**Problem description**
Find the word "cancelled" in the records below. List each line containing it.

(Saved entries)
(* ===== verification/MenuScenarios.v ===== *)
(** Keys at the startup menu and the main menu, an invite that is pasted, and a
    conversation that is hosted: the instances of the theorems of [SetupProperties.v],
    [MenuProperties.v] and [HostSession.v]. *)

From S2P Require Import Prelude Frame Message Utils AppState StorageApi World ChatServer ClientSession ServerInvariant ServerSteps.
From S2P Require Import TerminalScenarios InterfaceScenarios Terminal Tls ChatClient Browser Commands Options Preferences Invite DedicatedServer Screen Interface.
From S2P Require Import Setup SetupProperties MainMenu Targets MenuProperties HostSession.
Local Open Scope string_scope.

(* ===================================================================== *)
(** * The startup menu *)

Definition seat (keys : list Key) : Seat := MkSeat screen80 (press <$> keys) ∅ 0.

(** A dedicated server, after a form that is cancelled; TLS is turned off. *)
Definition startup_keys : list Key :=
  [Byte "d"%char; Byte "027"%char; Byte "d"%char; KEY_ENTER; KEY_ENTER; KEY_ENTER; Byte "n"%char; KEY_ENTER; KEY_ENTER; KEY_ENTER].
Definition startup_config : DedicatedServerConfig :=
  match run_startup_menu (seat startup_keys) with Some (Got (RunsServer c), _) => c | _ => initial_config 0 end.
Lemma startup_menu_sound_witness :
  run_startup_menu (seat startup_keys) = Some (Got (RunsServer startup_config), seat []) /\
  start_dedicated startup_config = RunServer startup_config /\ (Options.port startup_config <= 65535)%N /\
  Options.port startup_config = 7777%N /\ server_enabled (Options.tls startup_config) = false.
Proof.
  generalize (startup_menu_sound (seat startup_keys)). intros [Hs _].
  assert (run_startup_menu (seat startup_keys) = Some (Got (RunsServer startup_config), seat [])) as E
    by (vm_compute; reflexivity).
  rewrite E in Hs. destruct Hs as (Hstart & Hport & _). split; [exact E|]. split; [exact Hstart|].
  split; [exact Hport|]. split; vm_compute; reflexivity.
Defined.

(** Enter past the notice, the second entry, REPLACE and Enter. *)
Definition replace_keys : list Key :=
  (KEY_ENTER :: Byte "a"%char :: (Byte <$> list_ascii_of_string "REPLACE") ++ [KEY_ENTER])%list.
Lemma replaced_by_hand_witness :
  confirm_certificate "chat.example:7777" "AA" "BB" (seat replace_keys) = Some (Got true, seat []) /\
  sall (pressed (seat replace_keys)) "REPLACE" = true.
Proof.
  assert (confirm_certificate "chat.example:7777" "AA" "BB" (seat replace_keys) = Some (Got true, seat [])) as E
    by (vm_compute; reflexivity).
  split; [exact E|]. apply (replaced_by_hand _ _ _ _ _ E). discriminate.
Defined.
(** A first certificate is accepted without the form; Escape at the form refuses. *)
Example first_certificate :
  confirm_certificate "chat.example:7777" "AA" "" (seat [KEY_ENTER; Byte "a"%char]) = Some (Got true, seat []) /\
  confirm_certificate "chat.example:7777" "AA" "BB" (seat [KEY_ENTER; Byte "a"%char; Byte "027"%char]) = Some (Got false, seat []).
Proof. vm_compute. split; reflexivity. Qed.

(* ===================================================================== *)
(** * The main menu *)

Definition sample_user : ClientIdentity := MkIdentity "identity" "00" "11".
Definition sample_menu : MenuState := first_menu "ann" sample_user (MkPreferences true "ann" ∅ []) None 0.
Definition all_saved (n : nat) : bool * (nat -> bool) := (true, fun _ => true).
Definition refuses (address presented previous : string) (files : Files) : bool * Files := (false, files).
Definition no_directory (browser_host : string) (c : ClientConfig) : Listing := NoListing.

(** Nothing is remembered yet; the form of a manual address is cancelled once. *)
Definition menu_keys : list Key :=
  [Byte "r"%char; KEY_ENTER; Byte "j"%char; Byte "027"%char; Byte "j"%char;
   KEY_ENTER; KEY_ENTER; KEY_ENTER; KEY_ENTER; KEY_ENTER].
Definition menu_run := run_main_menu all_saved refuses no_directory 0 sample_menu (seat menu_keys).


(* ===================================================================== *)
(** * A conversation that is hosted *)

Definition host_files : Files := {["cert.pem" := "alpha"]}.
Definition sample_hosting : Hosting := MkHosting 0 "hush" true (MkServerConfig true "cert.pem" "key.pem") None.
Definition sample_mapping : option Mapping := Some (MkMapping "" "203.0.113.9").
Definition summary_text : string :=
  match hosting_details host_files 7777 (host_tls sample_hosting) "hush" sample_mapping ["192.168.1.4"] "" with
  | inr text => text | inl _ => "" end.

Lemma invite_pins_host_witness :
  hosting_details host_files 7777 (host_tls sample_hosting) "hush" sample_mapping ["192.168.1.4"] "" = inr summary_text /\
  exists invite,
    occurs invite summary_text /\
    parse_invite invite = inr (MkInvite "203.0.113.9" 7777 true true alpha_fingerprint).
Proof.
  assert (hosting_details host_files 7777 (host_tls sample_hosting) "hush" sample_mapping ["192.168.1.4"] "" = inr summary_text) as E
    by (vm_compute; reflexivity).
  split; [exact E|].
  assert (fingerprint_of (alpha : @X509 toy_openssl) <> "") as Hne by (vm_compute; discriminate).
  pose proof (invite_pins_host host_files 7777 (host_tls sample_hosting) "hush" sample_mapping ["192.168.1.4"] "" summary_text
    "alpha" alpha refuses E eq_refl eq_refl eq_refl eq_refl Hne) as Hi.
  rewrite list.Forall_forall in Hi.
  destruct (Hi ("203.0.113.9", "Public/advertised (unverified)")) as (invite & i & Ho & Hp & -> & _).
  - right. left.
  - exists invite. split; [exact Ho|exact Hp].
Defined.

Definition sample_host_machine : HostMachine (S:=unit) :=
  MkHostMachine (inr tt) None 7777 "" sample_mapping ["192.168.1.4"] IsPublished 0.
Definition host_key : string := bytes_to_hex (crypto_sign_keypair 1).1.
Definition sample_hosted := start_hosting sample_hosting sample_host_machine "ann" host_key host_files initial_app_state 0%nat.
Definition sample_process : Process (S:=unit) := default (MkProcess None None initial_app_state 0) sample_hosted.2.

(** The host creates a room, somebody connects, and the host kicks nobody. *)
Definition after_create : Process (S:=unit) := (handle_chat_input "/create den" (host_context "ann") sample_process).2.
Definition after_accept : Process (S:=unit) :=
  match Commands.host after_create with
  | Some w => let w' := (ClientSession.accept 5%N (World.put_system_reads (clock_reads after_create) (World.put_app (screen after_create) w))).2 in
              MkProcess (Some w') (guest after_create) (World.app w') (system_reads w')
  | None => after_create
  end.
Definition after_kick : Process (S:=unit) := (handle_chat_input "/kick bob" (host_context "ann") after_accept).2.

(* ===== verification/Upnp.v ===== *)
(** Port mappings at the router: [network/upnp_mapper.h]. Each [UPnPMapper] opens ports
    and takes them back when it is destroyed, on whatever thread that happens; what they
    share is the table of owners, under one mutex. The answers of the router are
    arguments, and the requests that are sent are recorded. *)

From S2P Require Import Prelude.
Local Open Scope string_scope.
Local Open Scope chat_scope.

(** [UPnPMapper::Mapping]. *)
Record PortMapping := MkPortMapping { port : string; proto : string; owner : N }.

(** [urls_.controlURL], [data_.first.servicetype] and the other members. *)
Record UPnPMapper := MkUPnPMapper {
  control_url : string;
  service_type : string;
  local_ip : string;
  external_ip : string;
  last_error : string;
  discovered : bool;
  mappings : list PortMapping;
}.
Definition new_mapper : UPnPMapper := MkUPnPMapper "" "" "" "" "" false [].
Definition with_error e m := MkUPnPMapper (control_url m) (service_type m) (local_ip m) (external_ip m) e (discovered m) (mappings m).
Definition with_mappings l m :=
  MkUPnPMapper (control_url m) (service_type m) (local_ip m) (external_ip m) (last_error m) (discovered m) l.

(** The requests that change the router's table, and who made them. *)
Inductive Request :=
| AddPortMapping (id : nat) (url service port client description proto : string) (result : Z)
| DeletePortMapping (url service port proto : string).

(** The static members of the class, the mappers that live, by address, how many were
    made, and the requests so far. *)
Record Upnp := MkUpnp {
  mapping_owners : gmap string N;
  next_owner : N;
  mappers : gmap nat UPnPMapper;
  constructed : nat;
  requests : list Request;
}.
Definition no_mappers : Upnp := MkUpnp ∅ 0 ∅ 0 [].
Definition put_mappers ms u := MkUpnp (mapping_owners u) (next_owner u) ms (constructed u) (requests u).

Definition UPNPCOMMAND_SUCCESS : Z := 0.

Definition construct : M Upnp nat := fun u =>
  (constructed u, MkUpnp (mapping_owners u) (next_owner u) (<[constructed u := new_mapper]> (mappers u))
                    (S (constructed u)) (requests u)).

(** What [upnpDiscover] finds: nothing, with an error; or devices, with the status, the
    URL, the type of service and the addresses that [UPNP_GetValidIGD] gives, and the
    answer to [UPNP_GetExternalIPAddress]. *)
Inductive Discovery :=
| NoDevices (error : Z)
| Devices (status : Z) (url service lan : string) (external : option string).

Definition discovered_by (d : Discovery) (m : UPnPMapper) : bool * UPnPMapper :=
  match d with
  | NoDevices error => (false, with_error ("No UPnP devices found (err " +:+ to_string_signed error +:+ ")") m)
  | Devices status url service lan external =>
      if negb (status =? 1)%Z
      then (false, with_error ("No valid IGD found (status " +:+ to_string_signed status +:+ ")") m)
      else (true, MkUPnPMapper url service lan (default (external_ip m) external) (last_error m) true (mappings m))
  end.

Definition discover (id : nat) (d : Discovery) : M Upnp bool := fun u =>
  match mappers u !! id with
  | None => (false, u)
  | Some m => let '(found, m) := discovered_by d m in (found, put_mappers (<[id := m]> (mappers u)) u)
  end.

Definition mapping_key (url port proto : string) : string := url +:+ "|" +:+ port +:+ "|" +:+ proto.

(** [r] is what [UPNP_AddPortMapping] returns. *)
Definition openPort (id : nat) (port proto desc : string) (r : Z) : M Upnp bool := fun u =>
  match mappers u !! id with
  | None => (false, u)
  | Some m =>
      if negb (discovered m) then (false, u)
      else
        let sent := (requests u ++ [AddPortMapping id (control_url m) (service_type m) port (local_ip m) desc proto r])%list in
        if negb (r =? UPNPCOMMAND_SUCCESS)%Z
        then (false, MkUpnp (mapping_owners u) (next_owner u)
                (<[id := with_error ("AddPortMapping failed: code " +:+ to_string_signed r) m]> (mappers u)) (constructed u) sent)
        else
          let owner := u64 (next_owner u + 1) in
          (true, MkUpnp (<[mapping_key (control_url m) port proto := owner]> (mapping_owners u)) owner
             (<[id := with_mappings (mappings m ++ [MkPortMapping port proto owner]) m]> (mappers u)) (constructed u) sent)
  end.

Definition openPortBoth (id : nat) (port desc : string) (r_tcp r_udp : Z) : M Upnp bool :=
  let* tcp := openPort id port "TCP" desc r_tcp in
  let* udp := openPort id port "UDP" desc r_udp in
  ret (tcp || udp).

(** [mapping_owners_[key]], which makes an owner 0 where there is none. *)
Definition owner_at (owners : gmap string N) (key : string) : N := default 0%N (owners !! key).

(** The loop of the destructor. *)
Fixpoint release (url service : string) (l : list PortMapping) (owners : gmap string N) (sent : list Request) :
    gmap string N * list Request :=
  match l with
  | [] => (owners, sent)
  | m :: l =>
      let key := mapping_key url (port m) (proto m) in
      let found := owner_at owners key in
      if (found =? owner m)%N
      then release url service l (delete key owners) (sent ++ [DeletePortMapping url service (port m) (proto m)])
      else release url service l (<[key := found]> owners) sent
  end.

(** [~UPnPMapper()]. *)
Definition destroy (id : nat) : M Upnp unit := fun u =>
  match mappers u !! id with
  | None => (tt, u)
  | Some m =>
      let left := delete id (mappers u) in
      if negb (discovered m) then (tt, put_mappers left u)
      else
        let '(owners, sent) := release (control_url m) (service_type m) (mappings m) (mapping_owners u) (requests u) in
        (tt, MkUpnp owners (next_owner u) left (constructed u) sent)
  end.

(* ===================================================================== *)
(** * Executions *)

(** The calls the program makes, in any order: a mapper discovers until it has found a
    router, and opens numbered ports. Calls on one mapper come one after the other, and
    [openPort] and the destructor hold the mutex, so each is one step. *)
Definition protocol (proto : string) : Prop := proto = "TCP" \/ proto = "UDP".
Inductive step : Upnp -> Upnp -> Prop :=
| step_construct u : step u (construct u).2
| step_discover u id m d : mappers u !! id = Some m -> discovered m = false -> step u (discover id d u).2
| step_open u id port proto desc r : protocol proto -> step u (openPort id (to_string port) proto desc r u).2
| step_destroy u id : step u (destroy id u).2.
Inductive reachable : Upnp -> Prop :=
| reachable_start : reachable no_mappers
| reachable_step u u' : reachable u -> step u u' -> reachable u'.

(** The same steps, as operations that can be run. *)
Inductive Operation :=
| Constructs | Discovers (id : nat) (d : Discovery) | Opens (id : nat) (port : N) (udp : bool) (desc : string) (r : Z) | Dies (id : nat).
Definition proto_of (udp : bool) : string := if udp then "UDP" else "TCP".
Definition perform (o : Operation) (u : Upnp) : option Upnp :=
  match o with
  | Constructs => Some (construct u).2
  | Discovers id d =>
      match mappers u !! id with
      | Some m => if discovered m then None else Some (discover id d u).2
      | None => None
      end
  | Opens id port udp desc r => Some (openPort id (to_string port) (proto_of udp) desc r u).2
  | Dies id => Some (destroy id u).2
  end.
Lemma perform_step o u u' : perform o u = Some u' -> step u u'.
Proof.
  destruct o as [|id d|id port udp desc r|id]; cbn.
  - intros [= <-]. apply step_construct.
  - destruct (mappers u !! id) as [m|] eqn:Em; [|done]. destruct (discovered m) eqn:Ed; [done|]. intros [= <-].
    by eapply step_discover.
  - intros [= <-]. apply step_open. destruct udp; [by right|by left].
  - intros [= <-]. apply step_destroy.
Qed.

(** What the requests leave at the router: a port is open after it was added, until it is
    deleted. And the mapper that opened it last. *)
Definition concerns (url port proto url' port' proto' : string) : bool :=
  String.eqb url url' && String.eqb port port' && String.eqb proto proto'.
Fixpoint router_has (url port proto : string) (was : bool) (l : list Request) : bool :=
  match l with
  | [] => was
  | AddPortMapping _ url' _ port' _ _ proto' r :: l =>
      router_has url port proto (if concerns url port proto url' port' proto' && (r =? UPNPCOMMAND_SUCCESS)%Z then true else was) l
  | DeletePortMapping url' _ port' proto' :: l =>
      router_has url port proto (if concerns url port proto url' port' proto' then false else was) l
  end.
Definition open_at (u : Upnp) (url port proto : string) : bool := router_has url port proto false (requests u).
Fixpoint opener (url port proto : string) (last : option nat) (l : list Request) : option nat :=
  match l with
  | [] => last
  | AddPortMapping id url' _ port' _ _ proto' r :: l =>
      opener url port proto (if concerns url port proto url' port' proto' && (r =? UPNPCOMMAND_SUCCESS)%Z then Some id else last) l
  | DeletePortMapping _ _ _ _ :: l => opener url port proto last l
  end.
Definition last_opener (u : Upnp) (url port proto : string) : option nat := opener url port proto None (requests u).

**Result of this task**
(** A dedicated server, after a form that is cancelled; TLS is turned off. *)
(** Nothing is remembered yet; the form of a manual address is cancelled once. *)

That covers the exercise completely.